(** * oplus: field descriptors and the EnergyPlus clock

    A shallow embedding of [oplus/util.py] ([EPlusDt], [get_string_buffer])
    and of [oplus/idd/field_descriptor.py] ([to_num], [FieldDescriptor]),
    followed by the properties established about them.

    Conventions of the embedding:
    - a Python [str] is the list of its code points ([pystr]);
    - a Python [int] is a [Z];
    - a call that may raise returns a [result], whose [Raise] carries the
      class of the exception;
    - mutable objects ([FieldDescriptor] instances and their [_tags_d]
      dictionaries) live in a heap and are named by locations, so that
      aliasing is visible. *)

From Stdlib Require Import ZArith NArith List Bool Lia.
From Stdlib Require Import Strings.String Strings.Ascii.
From stdpp Require Import base option list gmap strings sorting.

Local Open Scope Z_scope.

(* ===================================================================== *)
(** ** Python values shared by both source files *)
(* ===================================================================== *)

(** Exception classes raised by the modelled code. *)
Inductive exn : Type :=
  | ValueError
  | KeyError
  | IndexError
  | AssertionError
  | RuntimeError
  | OverflowError
  | AttributeError.

#[global] Instance exn_eq_dec : EqDecision exn.
Proof. solve_decision. Defined.

(** Outcome of a call: a returned value or a raised exception. *)
Inductive result (A : Type) : Type :=
  | Ok (a : A)
  | Raise (e : exn).
Arguments Ok {A} a.
Arguments Raise {A} e.

Definition rbind {A B : Type} (m : result A) (k : A -> result B) : result B :=
  match m with
  | Ok a => k a
  | Raise e => Raise e
  end.

Declare Scope result_scope.
Delimit Scope result_scope with result.
Notation "'let*' x ':=' m 'in' k" := (rbind m (fun x => k))
  (at level 10, x name, m at level 100, k at level 200) : result_scope.
Notation "'let*' ' p ':=' m 'in' k" :=
  (rbind m (fun x => match x with p => k end))
  (at level 10, p strict pattern, m at level 100, k at level 200)
  : result_scope.
Local Open Scope result_scope.

(** A Python [str]: the sequence of its Unicode code points. *)
Abbreviation pystr := (list N).

Fixpoint str (s : string) : pystr :=
  match s with
  | EmptyString => []
  | String a s' => N_of_ascii a :: str s'
  end.

Arguments str : simpl never.

Definition pystr_eqb (a b : pystr) : bool := bool_decide (a = b).

(* ===================================================================== *)
(** ** The parts of Python's [calendar] and [datetime] the code calls *)
(* ===================================================================== *)

Module calendar.

(** [calendar.isleap]. *)
Definition isleap (year : Z) : bool :=
  (year mod 4 =? 0) && (negb (year mod 100 =? 0) || (year mod 400 =? 0)).

End calendar.

Module dt.

Definition MINYEAR : Z := 1.
Definition MAXYEAR : Z := 9999.

(** A naive [datetime.datetime] of whole minutes.  The modelled code builds
    timestamps with zero seconds and only ever reads year, month, day, hour
    and minute, and it shifts them by whole hours, so seconds are not
    represented: of a timestamp handed in by a caller the record holds the
    part the code reads. *)
Record datetime : Type := mk_datetime {
  year : Z;
  month : Z;
  day : Z;
  hour : Z;
  minute : Z
}.

#[global] Instance datetime_eq_dec : EqDecision datetime.
Proof. solve_decision. Defined.

Definition days_in_month (y m : Z) : Z :=
  if m =? 2 then (if calendar.isleap y then 29 else 28)
  else if (m =? 4) || (m =? 6) || (m =? 9) || (m =? 11) then 30
  else 31.

Definition in_range (lo x hi : Z) : bool := (lo <=? x) && (x <=? hi).

(** The constructor [datetime(year, month, day, hour, minute)], with the
    range checks it performs.  The arguments are meant within the range of
    a C [int]: beyond it CPython refuses them with [OverflowError] before
    any of these checks. *)
Definition new (y m d h mi : Z) : result datetime :=
  if in_range MINYEAR y MAXYEAR
     && in_range 1 m 12
     && in_range 1 d (days_in_month y m)
     && in_range 0 h 23
     && in_range 0 mi 59
  then Ok (mk_datetime y m d h mi)
  else Raise ValueError.

(** The records that are values of [datetime]: those the constructor
    accepts. *)
Definition valid (t : datetime) : Prop :=
  new (year t) (month t) (day t) (hour t) (minute t) = Ok t.

(** [d.replace(year=y)] builds a new timestamp and so re-validates it. *)
Definition replace_year (d : datetime) (y : Z) : result datetime :=
  new y (month d) (day d) (hour d) (minute d).

(** One hour later; past the last representable hour the addition raises
    [OverflowError]. *)
Definition next_hour (d : datetime) : result datetime :=
  if hour d <? 23 then Ok (mk_datetime (year d) (month d) (day d) (hour d + 1) (minute d))
  else if day d <? days_in_month (year d) (month d)
    then Ok (mk_datetime (year d) (month d) (day d + 1) 0 (minute d))
  else if month d <? 12
    then Ok (mk_datetime (year d) (month d + 1) 1 0 (minute d))
  else if year d <? MAXYEAR
    then Ok (mk_datetime (year d + 1) 1 1 0 (minute d))
  else Raise OverflowError.

(** One hour earlier. *)
Definition prev_hour (d : datetime) : result datetime :=
  if 0 <? hour d then Ok (mk_datetime (year d) (month d) (day d) (hour d - 1) (minute d))
  else if 1 <? day d
    then Ok (mk_datetime (year d) (month d) (day d - 1) 23 (minute d))
  else if 1 <? month d
    then Ok (mk_datetime (year d) (month d - 1)
                         (days_in_month (year d) (month d - 1)) 23 (minute d))
  else if MINYEAR <? year d
    then Ok (mk_datetime (year d - 1) 12 31 23 (minute d))
  else Raise OverflowError.

Fixpoint iterate (n : nat) (f : datetime -> result datetime) (d : datetime)
  : result datetime :=
  match n with
  | O => Ok d
  | S n' => let* d' := f d in iterate n' f d'
  end.

(** [d + timedelta(hours=k)]. *)
Definition add_hours (d : datetime) (k : Z) : result datetime :=
  if 0 <=? k then iterate (Z.to_nat k) next_hour d
  else iterate (Z.to_nat (- k)) prev_hour d.

(** [d - timedelta(hours=k)]. *)
Definition sub_hours (d : datetime) (k : Z) : result datetime :=
  add_hours d (- k).

(** Timestamps compare as the tuples of their fields do. *)
Definition lex (c1 c2 : comparison) : comparison :=
  match c1 with
  | Eq => c2
  | _ => c1
  end.

Definition cmp (a b : datetime) : comparison :=
  lex (year a ?= year b)
   (lex (month a ?= month b)
    (lex (day a ?= day b)
     (lex (hour a ?= hour b) (minute a ?= minute b)))).

Definition lt (a b : datetime) : bool :=
  match cmp a b with Lt => true | _ => false end.
Definition le (a b : datetime) : bool :=
  match cmp a b with Gt => false | _ => true end.
Definition eq (a b : datetime) : bool :=
  match cmp a b with Eq => true | _ => false end.
Definition ne (a b : datetime) : bool := negb (eq a b).
Definition gt (a b : datetime) : bool :=
  match cmp a b with Gt => true | _ => false end.
Definition ge (a b : datetime) : bool :=
  match cmp a b with Lt => false | _ => true end.

End dt.

(* ===================================================================== *)
(** ** [oplus/util.py]: class [EPlusDt] *)
(* ===================================================================== *)

Module EPlusDt.

(** An instance: the timestamp in the reference year and the stored
    [(month, day, hour, minute)] tuple. *)
Record t : Type := mk {
  _standard_dt : dt.datetime;
  _value : Z * Z * Z * Z
}.

Definition MONTH (v : Z * Z * Z * Z) : Z := let '(m, _, _, _) := v in m.
Definition DAY (v : Z * Z * Z * Z) : Z := let '(_, d, _, _) := v in d.
Definition HOUR (v : Z * Z * Z * Z) : Z := let '(_, _, h, _) := v in h.
Definition MINUTE (v : Z * Z * Z * Z) : Z := let '(_, _, _, mi) := v in mi.

(** [to_datetime]: a [ValueError] of the calendar functions is re-raised
    as [RuntimeError] when [(month, day) = (2, 29)]; anything else
    propagates. *)
Definition to_datetime (year month day eplus_hour eplus_minute : Z)
  : result dt.datetime :=
  let '(minute, hour_cor) :=
    if eplus_minute =? 60 then (0, 1) else (eplus_minute, 0) in
  let attempt :=
    let* d0 := dt.new year month day (eplus_hour - 1) minute in
    let* d1 := dt.add_hours d0 hour_cor in
    let* my_dt := dt.replace_year d1 year in
    let* _ := dt.replace_year my_dt year in
    Ok my_dt in
  match attempt with
  | Ok my_dt => Ok my_dt
  | Raise e =>
      if bool_decide (e = ValueError) then
        if (month =? 2) && (day =? 29) then Raise RuntimeError else Raise e
      else Raise e
  end.

(** [__init__]. *)
Definition __init__ (month day out_hour out_minute : Z) : result t :=
  let* standard_dt := to_datetime 2000 month day out_hour out_minute in
  let* '(_datetime, minute) :=
    if dt.minute standard_dt =? 0
    then (let* d := dt.sub_hours standard_dt 1 in Ok (d, 60))
    else Ok (standard_dt, dt.minute standard_dt) in
  Ok (mk standard_dt
         (dt.month _datetime, dt.day _datetime, dt.hour _datetime + 1, minute)).

(** [from_datetime]. *)
Definition from_datetime (datetime : dt.datetime) : result t :=
  let* '(datetime, minute) :=
    if dt.minute datetime =? 0
    then (let* d := dt.sub_hours datetime 1 in Ok (d, 60))
    else Ok (datetime, dt.minute datetime) in
  __init__ (dt.month datetime) (dt.day datetime) (dt.hour datetime + 1) minute.

Definition standard_dt (self : t) : dt.datetime := _standard_dt self.

Definition __lt__ (self other : t) : bool :=
  dt.lt (standard_dt self) (standard_dt other).
Definition __le__ (self other : t) : bool :=
  dt.le (standard_dt self) (standard_dt other).
Definition __eq__ (self other : t) : bool :=
  dt.eq (standard_dt self) (standard_dt other).
Definition __ne__ (self other : t) : bool :=
  dt.ne (standard_dt self) (standard_dt other).
Definition __gt__ (self other : t) : bool :=
  dt.gt (standard_dt self) (standard_dt other).
Definition __ge__ (self other : t) : bool :=
  dt.ge (standard_dt self) (standard_dt other).

(** [datetime(year)], with the leap-day substitution. *)
Definition datetime (self : t) (year : Z) : result dt.datetime :=
  let day := DAY (_value self) in
  let day :=
    if negb (calendar.isleap year)
       && bool_decide (_value self = (2, 29, 24, 60))
    then 28 else day in
  to_datetime year (MONTH (_value self)) day
              (HOUR (_value self)) (MINUTE (_value self)).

- [TASK OBJECTIVE]:
Print exactly the lines above, between the one holding "if dt.minute datetime =? 0" and the one holding "dt.lt (standard_dt self)", inclusive, and nothing besides.

- [PROBLEM SOLUTION]:
    if dt.minute datetime =? 0
    then (let* d := dt.sub_hours datetime 1 in Ok (d, 60))
    else Ok (datetime, dt.minute datetime) in
  __init__ (dt.month datetime) (dt.day datetime) (dt.hour datetime + 1) minute.

Definition standard_dt (self : t) : dt.datetime := _standard_dt self.

Definition __lt__ (self other : t) : bool :=
  dt.lt (standard_dt self) (standard_dt other).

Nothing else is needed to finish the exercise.